The point of all this is the question of belief. These professionals couldn’t distinguish between sick and well folks. My therapists couldn’t do that either. If you are seen as a patient and not as a person, your views of reality-no matter how valid – are somehow seen as secondary. This is because the belief that the doctor imposes on the patient presupposes disbelief of the patient’s valid world-view. I can even report that this is how exactly I experienced my treatment. I accepted the doctors word for what was ‘wrong’ with me. I accepted it and trusted them, despite the fact that the more I read about my condition, and the more I discussed my condition, the more doubts I had about whether or not I actually had Bipolar Disorder.
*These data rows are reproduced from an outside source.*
(* ===== verification/ClientWatcher.v ===== *)
(** * client: watching one container

    [client/watcher.go]: [watchOnce] turns the events of a container's /watch
    stream into changes of its open ports, counting the listens behind every
    (stack, port); [run] reconnects and finally closes what is open.  A line of
    the stream is what [json.Unmarshal] makes of it, [None] when it fails; log
    lines and delays are left out.  The order in which Go ranges over a map is
    an argument. *)

From S2P Require Import Prelude GoStrings LoTypes.

Definition portKey : Type := Stack * Z.
Definition key_of (l : Listen) : portKey := (l_stack l, l_port l).

Definition stackStr (stack : Stack) : string := if decide (stack = V6) then "ipv6" else "ipv4".

Definition makeChange (op : string) (stack : Stack) (name : string) (port : Z) : string :=
  op +:+ ":" +:+ stackStr stack +:+ ":" +:+ name +:+ ":" +:+ strconv_Itoa port.

Notation counts := (gmap portKey Z).

(** [m[k]] of a Go map of integers, and [m[k]++]. *)
Definition count (m : counts) (k : portKey) : Z := default 0 (m !! k).
Definition incr (m : counts) (k : portKey) : counts := <[k := count m k + 1]> m.

(** What leaves a watcher: the argument of the startup callback ([nil] is the
    empty list), or a batch given to [emit]. *)
Inductive output :=
  | Startup (ports : list string)
  | Emit (changes : list string).

(** The variables of [watchOnce] and the watcher's [portCounts]. *)
Record watch := mkWatch {
  ws_counts : counts;
  ws_incoming : gset Listen;
  ws_synced : bool;
  ws_cbFired : bool;
  ws_out : list output;
}.

Section Watcher.
Context (name : string) (range : counts → list portKey).

Definition change (op : string) (k : portKey) : string := makeChange op k.1 name k.2.

(** The counts the snapshot gives. *)
Definition new_counts (incoming : gset Listen) : counts := foldl incr ∅ (key_of <$> elements incoming).

Definition reconcile_changes (newCounts oldCounts : counts) : list string :=
  (change "open" <$> filter (λ k, count oldCounts k = 0) (range newCounts)) ++
  (change "close" <$> filter (λ k, count newCounts k = 0) (range oldCounts)).

Definition emit_if (changes : list string) (out : list output) : list output :=
  match changes with [] => out | _ => out ++ [Emit changes] end.

(** One turn of the loop over the lines; [cb]: [syncCallback] is not nil. *)
Definition watch_event (cb : bool) (w : watch) (ev : Event) : watch :=
  let l := ev_listen ev in
  let k := key_of l in
  let '(mkWatch cs incoming synced fired out) := w in
  if decide (ev_op ev = "add") then
    if synced then
      mkWatch (incr cs k) incoming synced fired
        (if decide (count cs k = 0) then out ++ [Emit [change "open" k]] else out)
    else mkWatch cs ({[l]} ∪ incoming) synced fired out
  else if decide (ev_op ev = "remove") then
    if synced then
      let n := count cs k - 1 in
      if decide (n ≤ 0) then mkWatch (delete k cs) incoming synced fired (out ++ [Emit [change "close" k]])
      else mkWatch (<[k := n]> cs) incoming synced fired out
    else mkWatch cs (incoming ∖ {[l]}) synced fired out
  else if decide (ev_op ev = "sync") then
    let newCounts := new_counts incoming in
    if cb then
      mkWatch newCounts incoming true true
        (if fired then out else out ++ [Startup (change "open" <$> range newCounts)])
    else mkWatch newCounts incoming true fired (emit_if (reconcile_changes newCounts cs) out)
  else w.

Definition watch_line (cb : bool) (w : watch) (line : option Event) : watch :=
  match line with
  | Some ev => watch_event cb w ev
  | None => w
  end.

(** [watchOnce]: [None] when the container cannot be reached or does not answer
    200, otherwise the lines up to the end of the stream; the counts it
    leaves and its outputs. *)
Definition watchOnce (cb : bool) (conn : option (list (option Event))) (cs : counts) : counts * list output :=
  match conn with
  | None => (cs, if cb then [Startup []] else [])
  | Some lines =>
      let w := foldl (watch_line cb) (mkWatch cs ∅ false false []) lines in
      (ws_counts w, ws_out w ++ if cb && negb (ws_cbFired w) then [Startup []] else [])
  end.

(** The loop of [run] over the connections it makes. *)
Fixpoint run_loop (cb : bool) (conns : list (option (list (option Event)))) (cs : counts) : counts * list output :=
  match conns with
  | [] => (cs, [])
  | conn :: conns =>
      let '(cs1, out1) := watchOnce cb conn cs in
      let '(cs2, out2) := run_loop false conns cs1 in
      (cs2, out1 ++ out2)
  end.

(** [run], its deferred function included. *)
Definition run (cb : bool) (conns : list (option (list (option Event)))) : list output :=
  let '(cs, out) := run_loop cb conns ∅ in
  out ++ if decide (cs = ∅) then [] else [Emit (change "close" <$> range cs)].
End Watcher.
No, Really – I Engage in Writing Activity
But back to Rosenbaum. Rosenbaum told the doctors repeatedly that he was actually a professor of psychology. They asked him did he often feel he was a professor of psychology. I told my doctors I was a writer, that I had written novels and plays, poetry and articles. They didn’t believe me. They had to ask asked my wife (now deceased sadly) and my doctor, who assured them that yes I was indeed a writer. It’s what Rosenbaun refers to as the ‘stickiness of psycho diagnostic labels’ – prejudicial thinking, the imposition of an unscientific mindset on presenting symptomatology.
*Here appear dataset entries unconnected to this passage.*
Lemma scan_socket_entries es seen known acts :
  ∃ started, foldl scan_entry (seen, (known, acts)) es =
    (seen ∪ sockets es, (known ∪ sockets es, acts ++ (StartWatcher <$> started))) ∧
    NoDup started ∧ ∀ name, name ∈ started ↔ name ∈ sockets es ∧ name ∉ known.
Proof.
  revert seen known acts. induction es as [|[name is_dir] es IH]; intros seen known acts.
  { exists []. cbn. rewrite !union_empty_r_L, app_nil_r. split_and!; [done|constructor|].
    intros name. split; [by intros ?%elem_of_nil|by intros [?%elem_of_empty _]]. }
  rewrite sockets_cons. cbn [foldl scan_entry]. destruct is_dir; [apply IH|]. cbn [fst].
  destruct (decide (name ∈ known)) as [Hk|Hk].
  - destruct (IH ({[name]} ∪ seen) known acts) as (started & -> & Hnd & Hin). exists started. split_and!; [|done|].
    + assert (known ∪ ({[name]} ∪ sockets es) = known ∪ sockets es) as ->.
      { apply set_eq. intros x. rewrite !elem_of_union, elem_of_singleton. split; [intros [|[->|]]; tauto|tauto]. }
      by rewrite union_assoc_L, (union_comm_L seen).
    + intros x. rewrite Hin, elem_of_union, elem_of_singleton. split; [tauto|]. intros [[->|] ?]; [done|tauto].
  - unfold startContainer. cbn [fst snd].
    destruct (IH ({[name]} ∪ seen) ({[name]} ∪ known) (acts ++ [StartWatcher name])) as (started & -> & Hnd & Hin).
    exists (name :: started). split_and!.
    + by rewrite !union_assoc_L, (union_comm_L seen), (union_comm_L known), <-app_assoc.
    + constructor; [|done]. rewrite Hin, elem_of_union, elem_of_singleton. tauto.
    + intros x. rewrite elem_of_cons, Hin, !elem_of_union, !elem_of_singleton.
      destruct (decide (x = name)) as [->|]; tauto.
Qed.

Lemma stop_loop names known acts :
  NoDup names → (∀ name, name ∈ names → name ∈ known) →
  foldl (λ st name, stopContainer name st) (known, acts) names =
  (known ∖ list_to_set names, acts ++ (CancelWatcher <$> names)).
Proof.
  intros Hnd. revert known acts. induction Hnd as [|name names Hn _ IH]; intros known acts Hin.
  { cbn. by rewrite difference_empty_L, app_nil_r. }
  cbn [foldl]. unfold stopContainer at 2. cbn [fst snd]. rewrite decide_True by (apply Hin; left). rewrite IH.
  - rewrite <-app_assoc. f_equal. cbn [list_to_set]. by rewrite difference_difference_l_L.
  - intros x Hx. rewrite elem_of_difference, elem_of_singleton. split; [apply Hin; by right|]. by intros ->.
Qed.

(** After a scan the known containers are exactly the directory's entries that
    are no directories; the watchers started are those that were not known,
    each once, and the watchers cancelled those whose entry is gone. *)
Theorem scan_tracks order es containers :
  (∀ names, order names ≡ₚ elements names) →
  ∃ started gone,
    scan order (Some es) containers = (sockets es, (StartWatcher <$> started) ++ (CancelWatcher <$> gone)) ∧
    NoDup started ∧ NoDup gone ∧
    (∀ name, name ∈ started ↔ name ∈ sockets es ∧ name ∉ containers) ∧
    (∀ name, name ∈ gone ↔ name ∈ containers ∧ name ∉ sockets es).
Proof.
  intros Ho. unfold scan. destruct (scan_socket_entries es ∅ containers []) as (started & -> & Hnd & Hin).
  cbn [fst app]. rewrite union_empty_l_L.
  set (gone := filter (λ name, name ∉ sockets es) (order (containers ∪ sockets es))).
  assert (NoDup gone) as Hg by (apply NoDup_filter; rewrite Ho; apply NoDup_elements).
  assert (∀ x, x ∈ gone ↔ x ∈ containers ∧ x ∉ sockets es) as Hgone.
  { intros x. unfold gone. rewrite list_elem_of_filter, Ho, elem_of_elements, elem_of_union. tauto. }
  exists started, gone. split_and!; [|done..]. rewrite stop_loop; [|done|].
  - f_equal. apply set_eq. intros x. rewrite elem_of_difference, elem_of_union, elem_of_list_to_set, Hgone.
    destruct (decide (x ∈ sockets es)); tauto.
  - intros x Hx%Hgone. apply elem_of_union. tauto.
Qed.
It would be somewhat facile to suggest that there is an easy way through what I see as a complex and rather perennial difficulty. What is sanity? In a world deeply troubled, what is a sane mind? Obviously we are all grasping at an answer to this question. Suffice to say that though there is no absolute answer to this question, we live in a world of consensus based on an ever expanding pool of knowledge and research and clinical experience to draw from. The people who diagnosed me were most definitely trying to help a person who was in a lot of pain. Sadly, though they did help, they left me in something of a mess for quite a while until I figured out what they had gotten wrong, and thanks to the brilliant help of a few really gifted therapists, I did. I wonder if there are more creative people out there who have similar experiences. Those who are of a more creative bent, who pursue the extremities of human experience, are naturally inclined to suffer trauma, and at times to become unwell. Its unfortunate that the labelling of a creative person can also lead to the labelling of their work, indeed the tenor of their entire lives. This reflects badly on our culture and on our society. Though it is true that some creative folk most definitely do suffer throughout their lives from various flavours of psychiatric disorders, many others I am sure, like myself, were subject to misdiagnosis based on a consensus misunderstanding of creativity. I live in the hope that my and many others experience will form a teachable moment and shift our cultural understanding of the needs of the creative person.